── ENTRIES PROVIDED ──

(* ===== verification/LogicalBlockManager.v ===== *)
(** * LogicalBlockManager: the host block pool
    (src/tpu_sync/kv_cache/logical_block_manager.{h,cc})

    The pool hands out block ids in [0, total_blocks_); a block is free,
    allocated, or allocated and locked; [Allocate] takes free blocks first and
    then evicts the least recently used unlocked blocks.  The class is not
    thread safe, so every method is one atomic state transformer. *)

From S2P Require Import Prelude BlockPool.

(** ** State *)

(** [struct BlockState]; [last_access_counter] is a [uint64_t]. *)
Record BlockState := mkBlockState {
  is_allocated : bool;
  is_locked : bool;
  last_access_counter : Z;
}.

Definition initial_block : BlockState := mkBlockState false false 0.
#[export] Instance BlockState_inhabited : Inhabited BlockState := populate initial_block.

Record LogicalBlockManager := mkLBM {
  total_blocks_ : Z;
  access_counter_ : Z;
  blocks_ : list BlockState;
  num_free_ : Z;
}.

(** The constructor.  [std::vector(num_blocks)] throws for a negative count. *)
Definition LogicalBlockManager_new (num_blocks : Z) : option LogicalBlockManager :=
  if num_blocks <? 0 then None
  else Some {| total_blocks_ := num_blocks;
               access_counter_ := 0;
               blocks_ := replicate (Z.to_nat num_blocks) initial_block;
               num_free_ := num_blocks |}.

(** [blocks_[i]]. *)
Definition block_at (m : LogicalBlockManager) (i : Z) : BlockState :=
  blocks_ m !!! Z.to_nat i.

Definition set_blocks (bs : list BlockState) (m : LogicalBlockManager) : LogicalBlockManager :=
  mkLBM (total_blocks_ m) (access_counter_ m) bs (num_free_ m).

Definition in_range (m : LogicalBlockManager) (i : Z) : bool :=
  (0 <=? i) && (i <? total_blocks_ m).

(** ** Allocation *)

(** The two id lists the scan loop of [Allocate] collects. *)
Definition free_block_ids (m : LogicalBlockManager) : list Z :=
  filter (λ i, is_allocated (block_at m i) = false) (seqZ 0 (total_blocks_ m)).
Definition evictable_block_ids (m : LogicalBlockManager) : list Z :=
  filter (λ i, is_allocated (block_at m i) = true ∧ is_locked (block_at m i) = false)
    (seqZ 0 (total_blocks_ m)).

(** The reflexive closure of the comparator handed to [std::sort]: smaller
    [last_access_counter] first, ties by id. *)
Definition lru_le (m : LogicalBlockManager) (a b : Z) : Prop :=
  last_access_counter (block_at m a) < last_access_counter (block_at m b) ∨
  (last_access_counter (block_at m a) = last_access_counter (block_at m b) ∧ a <= b).

#[export] Instance lru_le_dec m a b : Decision (lru_le m a b).
Proof. unfold lru_le. apply _. Defined.

Definition clear_allocated (b : BlockState) : BlockState :=
  mkBlockState false (is_locked b) (last_access_counter b).

Definition Allocate (num_blocks_to_allocate : Z) (lock : bool)
    (m : LogicalBlockManager) : StatusOr (list Z) * LogicalBlockManager :=
  if num_blocks_to_allocate <=? 0 then (Err kInvalidArgument, m)
  else if total_blocks_ m <? num_blocks_to_allocate then (Err kInvalidArgument, m)
  else
    let free := free_block_ids m in
    let evictable := evictable_block_ids m in
    if Z.of_nat (length free + length evictable) <? num_blocks_to_allocate
    then (Err kResourceExhausted, m)
    else
      let free_to_use := Z.min (Z.of_nat (length free)) num_blocks_to_allocate in
      let needed_blocks := num_blocks_to_allocate - free_to_use in
      let evicted :=
        if 0 <? needed_blocks
        then take (Z.to_nat needed_blocks) (merge_sort (lru_le m) evictable)
        else [] in
      let blocks := update_all clear_allocated evicted (blocks_ m) in
      let allocated_block_ids := take (Z.to_nat free_to_use) free ++ evicted in
      let access_counter := u64 (access_counter_ m + 1) in
      let blocks :=
        update_all (λ _, mkBlockState true lock access_counter) allocated_block_ids blocks in
      (Ok allocated_block_ids,
       {| total_blocks_ := total_blocks_ m;
          access_counter_ := access_counter;
          blocks_ := blocks;
          num_free_ := num_free_ m - free_to_use |}).

(** The validation loop of [AllocateTarget], with its [seen] vector. *)
Fixpoint validate_target (m : LogicalBlockManager) (seen : list bool)
    (block_ids : list Z) : Status :=
  match block_ids with
  | [] => OkStatus
  | block_id :: rest =>
      if negb (in_range m block_id) then Err kInvalidArgument
      else if is_allocated (block_at m block_id) then Err kFailedPrecondition
      else if (seen !!! Z.to_nat block_id : bool) then Err kInvalidArgument
      else validate_target m (<[Z.to_nat block_id := true]> seen) rest
  end.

───

TASK: Restate exactly each line of the data from the one bearing "num_free_ := num_free_" to the end, and add nothing.

SOLUTION FOR THIS TASK:
          num_free_ := num_free_ m - free_to_use |}).

(** The validation loop of [AllocateTarget], with its [seen] vector. *)
Fixpoint validate_target (m : LogicalBlockManager) (seen : list bool)
    (block_ids : list Z) : Status :=
  match block_ids with
  | [] => OkStatus
  | block_id :: rest =>
      if negb (in_range m block_id) then Err kInvalidArgument
      else if is_allocated (block_at m block_id) then Err kFailedPrecondition
      else if (seen !!! Z.to_nat block_id : bool) then Err kInvalidArgument
      else validate_target m (<[Z.to_nat block_id := true]> seen) rest
  end.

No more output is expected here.